Activity: With both ends included, repeat exactly the lines of the entries below from the one containing "rd_validity := sn_validity" down to the one containing "Definition positive_limit (value", and no others.

Information provided:
(* ===== verification/RiskEngine.v ===== *)
(** * The risk engine: [crates/vox-risk/src/engine.rs]

    [RiskEngine::evaluate] is one long function of early returns.  It is modelled
    segment by segment, in the order of the source: a segment returns [Ok None] to
    go on, [Ok (Some d)] for an early return of the decision [d] and [Err] for the
    [?] operator, and [evaluate] chains them.  The identifier drawn for the one
    decision an evaluation returns is the argument [uuid]; log records are not
    modelled. *)
From S2P Require Import Prelude RiskModel.

Inductive RiskEngineError :=
| ArithmeticOverflow
| InvalidPolicy (what : string)
| InvalidProviderFact (what : string).

Notation verdict := (result RiskEngineError (option RiskDecision)).

(** Runs the rest only when the segment did not return. *)
Definition and_then (segment : verdict) (rest : result RiskEngineError RiskDecision)
  : result RiskEngineError RiskDecision :=
  match segment with
  | Ok None => rest
  | Ok (Some d) => Ok d
  | Err e => Err e
  end.

Notation "'check' c 'in' k" := (and_then c k)
  (at level 10, c at level 100, k at level 200, format "'[v' 'check'  c  'in' '//' k ']'") : rust_scope.

(** ** Helpers *)

Definition reject (uuid : string) (policy : RiskPolicySet) (request : RiskRequest)
    (outcome : RiskOutcome) (code : RiskReasonCode) (message : string) : RiskDecision :=
  {| rd_decision_id := RiskDecision_new_id uuid;
     rd_request_id := rq_request_id request;
     rd_policy_revision := po_revision policy;
     rd_account_id := rq_account_id request;
     rd_action := rq_action request;
     rd_requested_delta_lots := rq_requested_delta_lots request;
     rd_approved_delta_lots := 0;
     rd_outcome := outcome;
     rd_reasons := [RiskReason_new code message];
     rd_reservation_id := None;
     rd_expires_at_unix_ms := None;
     rd_validity := sn_validity (rq_snapshot request) |}.

Definition engine_checked_abs (value : Z) : result RiskEngineError Z :=
  ok_or (checked_abs I128 value) ArithmeticOverflow.

Definition positive_limit (value : Z) (field : string) : result RiskEngineError Z :=
  if value <=? 0 then Err (InvalidPolicy field) else Ok value.

(** [i64::try_from(x.unsigned_abs())]. *)
Definition abs_lots (x : Z) : result RiskEngineError Z :=
  ok_or (checked I64 (unsigned_abs x)) ArithmeticOverflow.

Definition increasing_portion (base delta : Z) : result RiskEngineError Z :=
  if delta =? 0 then Ok 0
  else if (base =? 0) || (signum base =? signum delta) then abs_lots delta
  else
    let? base_abs := abs_lots base in
    let? delta_abs := abs_lots delta in
    Ok (saturating_sub I64 delta_abs base_abs).

Definition selected_buy_limit (limit : BuyLotLimit) (market : bool) : result RiskEngineError Z :=
  let value := if market then bl_max_market_lots limit else bl_max_lots limit in
  if value <? 0 then Err (InvalidProviderFact "broker buy max-lots value cannot be negative")
  else Ok value.

Definition selected_sell_limit (limit : SellLotLimit) : result RiskEngineError Z :=
  let value := sl_max_lots limit in
  if value <? 0 then Err (InvalidProviderFact "broker sell max-lots value cannot be negative")
  else Ok value.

Answer box:
     rd_validity := sn_validity (rq_snapshot request) |}.

Definition engine_checked_abs (value : Z) : result RiskEngineError Z :=
  ok_or (checked_abs I128 value) ArithmeticOverflow.

Definition positive_limit (value : Z) (field : string) : result RiskEngineError Z :=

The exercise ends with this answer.